Fault Lines¶
The streetlight flickered in a seven-blink cadence: on, off, on, off, on, off, then a pause before repeating. Eko counted each cycle as he waited at the crosswalk, his sneakers soaked through from the puddle that hadn’t been there yesterday. The bakery across the street now sold artisanal jam tarts instead of fresh baguettes, though the awning remained the same faded blue. He’d passed this corner every morning for three years.
“You see that?” said a woman’s voice. She stood beside him, holding a paper cup of coffee that smelled like burnt sugar. Her name was Mira, though he didn’t know this yet.
“The light?” Eko nodded.
“Not just the light. The whole block. It’s… stuttering.”
They watched a cat slink between parked cars, its shadow detaching briefly to walk backward before dissolving. Mira’s hand trembled as she raised the cup to her lips.
Eko’s phone buzzed. A notification from the weather app: Heavy rain expected at 7:03 PM. But the sky was clear, stars already piercing the dusk. He showed her.
“Same here,” she said. “But mine says sunny.”
They compared phones. Different weather, same time stamp. Different phone models, different carriers.
The crosswalk signal changed. They stepped into the street, and the world hiccupped.
For a moment, the bakery was a bookstore. Then a laundromat. Then back to jam tarts. Eko’s ears popped. Mira gasped—a scar had appeared on her wrist, thin and silver, as if from a childhood injury she couldn’t remember.
“You felt that, right?” he said.
“Like a glitch in a video game.” She laughed, sharp and nervous. “Except we’re the pixels.”
They followed the flickering lights westward, where inconsistencies thickened. A man on a bicycle rode past, his face blurring like a smudged drawing. A graffiti mural of a phoenix melted into a math equation. The air hummed with a frequency just beyond hearing.

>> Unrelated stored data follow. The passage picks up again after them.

(** * Lagrange interpolation of NumAnalMP3 (main.py)

    A shallow embedding of the two interpolation routines of [main.py]:
    [ForexData.lagrange_interpolation] with its date handling, and
    [ForexLagrangeApp.compute_lagrange_polynomial] with [get_points].

    Python values are embedded as they occur in the program: unbounded
    integers as [Z], [float] as IEEE-754 binary64 ([spec_float] with
    precision 53 and exponent bound 1024), [fractions.Fraction] as canonical
    rationals [Qc], [str] as a list of Unicode code points, and sympy
    expressions in the symbol [x] as polynomials over [Qc]. *)

From Stdlib Require Import String Ascii DecimalString.
From Stdlib Require Import ZArith QArith Qabs Qcanon List Bool Lia Permutation.
From Stdlib Require Import Floats.SpecFloat.
Import ListNotations.

Set Implicit Arguments.
Local Open Scope Z_scope.

(** ** Outcomes of a Python call *)

Module Py.

(** The exceptions the modelled statements can raise. *)
Inductive exn : Type :=
| ValueError
| ZeroDivisionError
| OverflowError
| IndexError.

(** The error taxonomy of the specification (section 7).  It is listed so
    that statements about tagged failures can be written down; no statement
    of main.py constructs one. *)
Inductive failure : Type :=
| InvalidDateFormat
| ParseError
| EmptyPointSet
| DuplicateAbscissa
| EmptyInput.

(** A call returns a value, raises an exception, or reports a tagged
    failure.  [Unmodelled] marks operand types outside the fragment of the
    Python and sympy operators that is embedded below. *)
Inductive outcome (A : Type) : Type :=
| Returns (a : A)
| Raises (e : exn)
| Failed (t : failure)
| Unmodelled.

Arguments Raises {A} e.
Arguments Failed {A} t.
Arguments Unmodelled {A}.

Definition bind {A B : Type} (o : outcome A) (k : A -> outcome B) : outcome B :=
  match o with
  | Returns a => k a
  | Raises e => Raises e
  | Failed t => Failed t
  | Unmodelled => Unmodelled
  end.

(** [for x in l: body], threading the variables the body assigns. *)
Fixpoint for_each {S A : Type} (l : list A) (body : S -> A -> outcome S) (s : S)
  : outcome S :=
  match l with
  | [] => Returns s
  | a :: l' => bind (body s a) (for_each l' body)
  end.

(** [l[i]] for a non-negative index. *)
Definition getitem {A : Type} (l : list A) (i : nat) : outcome A :=
  match nth_error l i with
  | Some a => Returns a
  | None => Raises IndexError
  end.

(** [range(n)] *)
Definition range (n : nat) : list nat := seq 0 n.

End Py.

Export Py.

Declare Scope py_scope.
Delimit Scope py_scope with py.
Notation "x <- c ;; k" := (bind c (fun x => k))
  (at level 61, c at next level, right associativity) : py_scope.
Notation "' p <- c ;; k" := (bind c (fun p => k))
  (at level 61, p pattern, c at next level, right associativity) : py_scope.

(** ** Python floats: IEEE-754 binary64 *)

Module Float.

Definition float : Type := spec_float.

Definition prec : Z := 53.
Definition emax : Z := 1024.

Definition fadd : float -> float -> float := SFadd prec emax.
Definition fmul : float -> float -> float := SFmul prec emax.
Definition fdiv : float -> float -> float := SFdiv prec emax.

Definition is_zero (f : float) : bool :=
  match f with
  | S754_zero _ => true
  | _ => false
  end.

Definition is_finite (f : float) : bool :=
  match f with
  | S754_zero _ | S754_finite _ _ _ => true
  | _ => false
  end.

Definition pos_zero : float := S754_zero false.

(** [float(n)] for a Python int (PyLong_AsDouble): the nearest binary64
    value, ties to even; integers that round to 2^1024 or beyond raise
    OverflowError.  The midpoint between the largest finite binary64 value
    and 2^1024 is 2^1024 - 2^970 and rounds up. *)
Definition float_of_int (n : Z) : outcome float :=
  if 2 ^ 1024 - 2 ^ 970 <=? Z.abs n then Raises OverflowError
  else Returns (binary_normalize prec emax n 0 false).

(** [a / b] for two Python ints (long_true_divide): the correctly rounded
    quotient. *)
Definition int_true_divide (a b : Z) : outcome float :=
  match b with
  | Z0 => Raises ZeroDivisionError
  | _ =>
    match a with
    | Z0 => Returns (S754_zero (b <? 0))
    | _ =>
      let q := fdiv (S754_finite (a <? 0) (Z.to_pos (Z.abs a)) 0)
                    (S754_finite (b <? 0) (Z.to_pos (Z.abs b)) 0) in
      if is_finite q then Returns q else Raises OverflowError
    end
  end.

(** [a / b] for two Python floats (float_div). *)
Definition float_truediv (a b : float) : outcome float :=
  if is_zero b then Raises ZeroDivisionError else Returns (fdiv a b).

(** A decimal literal [digits * 10^-scale] read as a float: source literals
    such as [26.5850] and [float("0.1")] are correctly rounded.  Both
    [digits] and [10^scale] are exactly representable for the literals used
    here (fewer than 16 digits, scale at most 22), so the rounded quotient of
    the two is the correctly rounded value of the literal. *)
Definition float_of_decimal (digits : Z) (scale : nat) : float :=
  fdiv (binary_normalize prec emax digits 0 false)
       (binary_normalize prec emax (10 ^ Z.of_nat scale) 0 false).

(** The rational number a finite float denotes (0 for the others). *)
Definition to_Q (f : float) : Q :=
  match f with
  | S754_finite s m e =>
    let v := match e with
             | Z0 => Zpos m # 1
             | Zpos p => (Zpos m * Z.pow_pos 2 p) # 1
             | Zneg p => Zpos m # Pos.pow 2 p
             end in
    if s then Qopp v else v
  | _ => 0%Q
  end.

End Float.

Export Float.


(** ** Polynomials in one variable over the rationals

    Coefficient lists, constant term first.  The operations do not remove
    trailing zero coefficients; [normalize] does. *)

Module Poly.

Local Open Scope Qc_scope.

Definition poly : Type := list Qc.

Definition Qc_eqb (a b : Qc) : bool := Qeq_bool a b.

Fixpoint padd (p q : poly) : poly :=
  match p, q with
  | [], _ => q
  | _, [] => p
  | a :: p', b :: q' => (a + b) :: padd p' q'
  end.

Definition pscale (c : Qc) (p : poly) : poly := map (Qcmult c) p.

Definition psub (p q : poly) : poly := padd p (pscale (- (1)) q).

Fixpoint pmul (p q : poly) : poly :=
  match p with
  | [] => []
  | a :: p' => padd (pscale a q) (0 :: pmul p' q)
  end.

(** The value of the polynomial at [v]. *)
Fixpoint eval (p : poly) (v : Qc) : Qc :=
  match p with
  | [] => 0
  | a :: p' => a + v * eval p' v
  end.

(** The sum of [coefficient_k * v^k], exponent by exponent, starting at
    exponent [k]. *)
Fixpoint sum_of_terms (p : poly) (v : Qc) (k : nat) : Qc :=
  match p with
  | [] => 0
  | a :: p' => a * v ^ k + sum_of_terms p' v (S k)
  end.

(** Canonical form: no zero leading coefficient, the zero polynomial is
    the empty list. *)
Fixpoint normalize (p : poly) : poly :=
  match p with
  | [] => []
  | a :: p' =>
    match normalize p' with
    | [] => if Qc_eqb a 0 then [] else [a]
    | r => a :: r
    end
  end.

Fixpoint poly_eqb (p q : poly) : bool :=
  match p, q with
  | [], [] => true
  | a :: p', b :: q' => Qc_eqb a b && poly_eqb p' q'
  | _, _ => false
  end.

(** Every coefficient is zero. *)
Definition all_zero (p : poly) : Prop := Forall (fun c => c = 0) p.

(** The quotient of [p] by [X - a] (synthetic division). *)
Fixpoint quot (a : Qc) (p : poly) : poly :=
  match p with
  | [] => []
  | _ :: p' =>
    match p' with
    | [] => []
    | _ :: _ => eval p' a :: quot a p'
    end
  end.

End Poly.

Export Poly.

(** ** sympy expressions in the symbol x *)

Module Sympy.

(** An expression built from the symbol [x] and rational numbers with
    [+], [-], [*] and division by a number denotes a polynomial over the
    rationals.  [FloatNum] is a finite sympy Float.  [NonFinite] stands for
    every expression that contains sympy's complex infinity [zoo], an
    infinity or [nan]: dividing by the rational 0 gives [zoo], and [zoo]
    does not cancel. *)
Inductive Expr : Type :=
| Poly (p : poly)
| FloatNum (f : float)
| NonFinite.

(** [symbols('x y')[0]] *)
Definition symbol_x : Expr := Poly [Q2Qc 0; Q2Qc 1].

(** sympify of a Fraction or an int: a sympy Rational. *)
Definition Rational (q : Qc) : Expr := Poly [q].

Definition Integer (z : Z) : Expr := Rational (Q2Qc (inject_Z z)).

(** [Add(a, b)]; arithmetic on sympy Floats is not embedded. *)
Definition sym_add (a b : Expr) : outcome Expr :=
  match a, b with
  | Poly p, Poly q => Returns (Poly (padd p q))
  | FloatNum _, _ | _, FloatNum _ => Unmodelled
  | _, _ => Returns NonFinite
  end.

(** [Mul(a, b)] *)
Definition sym_mul (a b : Expr) : outcome Expr :=
  match a, b with
  | Poly p, Poly q => Returns (Poly (pmul p q))
  | FloatNum _, _ | _, FloatNum _ => Unmodelled
  | _, _ => Returns NonFinite
  end.

(** [Expr.__truediv__] by a rational: [Mul(a, Pow(q, -1))], where
    [Pow(0, -1)] is [zoo]. *)
Definition sym_div (a : Expr) (q : Qc) : outcome Expr :=
  match a with
  | FloatNum _ => Unmodelled
  | NonFinite => Returns NonFinite
  | Poly p => if Qc_eqb q (Q2Qc 0) then Returns NonFinite
              else Returns (Poly (pscale (/ q)%Qc p))
  end.

(** [simplify] of an expression: the polynomial in canonical form. *)
Definition sym_simplify (a : Expr) : Expr :=
  match a with
  | Poly p => Poly (normalize p)
  | _ => a
  end.

(** [a.subs({'x': v})] for an exact rational [v]. *)
Definition subs (a : Expr) (v : Qc) : Expr :=
  match a with
  | Poly p => Poly (normalize [eval p v])
  | _ => a
  end.

(** [sympify(x_val)] for a Python float: a sympy Float has no signed zero,
    so both zeros give the Float zero; nan and the infinities are not
    Floats. *)
Definition sympify_float (x_val : float) : Expr :=
  match x_val with
  | S754_zero _ => FloatNum (S754_zero false)
  | S754_finite _ _ _ => FloatNum x_val
  | _ => NonFinite
  end.

(** The value of a float that is a positive integer. *)
Definition positive_integer (x_val : float) : option Z :=
  match x_val with
  | S754_finite false m e =>
    match e with
    | Z0 => Some (Zpos m)
    | Zpos k => Some (Zpos m * 2 ^ Zpos k)
    | Zneg k =>
      if Zpos m mod 2 ^ Zpos k =? 0 then Some (Zpos m / 2 ^ Zpos k) else None
    end
  | _ => None
  end.

(** A coefficient that is a non-negative integer. *)
Definition natural (c : Qc) : bool := (0 <=? Qnum c) && (Zpos (Qden c) =? 1).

In an alley, they found the source: a humming box bolted to the wall, its surface rippling like water. Wires snaked from it into the ground, into the sky.
“Maintenance hatch?” Mira speculated.
“Or a patch.” Eko reached out. His fingers passed through the surface, and for a heartbeat, he saw the code—a river of numbers and symbols, frantic corrections scrolling sideways. Déjà vu hit him so hard he staggered. This was the third time he’d lived this minute.
Mira yanked him back. “Don’t.” Her voice was grim. “I’ve seen people… dissolve trying to touch it.”
“How do you know all this?”
“I don’t.” She pulled a folded map from her coat, dotted with scribbled Xs. “But others do. Or did. They leave notes in the glitches.”
They traced the map to a 24-hour diner on the edge of town. The waitress knew them by name, though neither had been there before. Their booths were always “reserved.”
Over coffee that tasted like cinnamon and static, Mira explained: the city was a simulation, probably corporate, definitely failing. The glitches were error messages. The déjà vu? “The system rebooting mid-loop,” she said. “We’re just… lucky enough to notice.”
Eko’s hands shook. “What happens when it crashes?”
She shrugged. “Maybe we reset. Maybe we disappear.”
Outside, the streetlights flickered in unison, a morse code plea. Or a warning.
They parted at dawn, exchanging numbers written on napkins that might or might not vanish. Eko walked home through streets that shifted beneath his feet, the sky cycling through a dozen wrong colors.
He never saw Mira again.
But sometimes, when the power flickers just so, he finds pages torn from her map in his mailbox, annotated in her looping script. They’re watching the hatch on 5th, one reads. Don’t trust the rain.
He keeps a notebook now, documenting inconsistencies. The number of stairs in his building fluctuates. His neighbor’s cat has six toes on Tuesdays.
Last week, his phone buzzed with a message from an unknown number: a photo of the alley, the maintenance box glowing faintly. The caption read: It’s spreading.
Eko deleted the picture.
But he saved the napkin.
It’s in his wallet, next to a subway token from a city that doesn’t exist.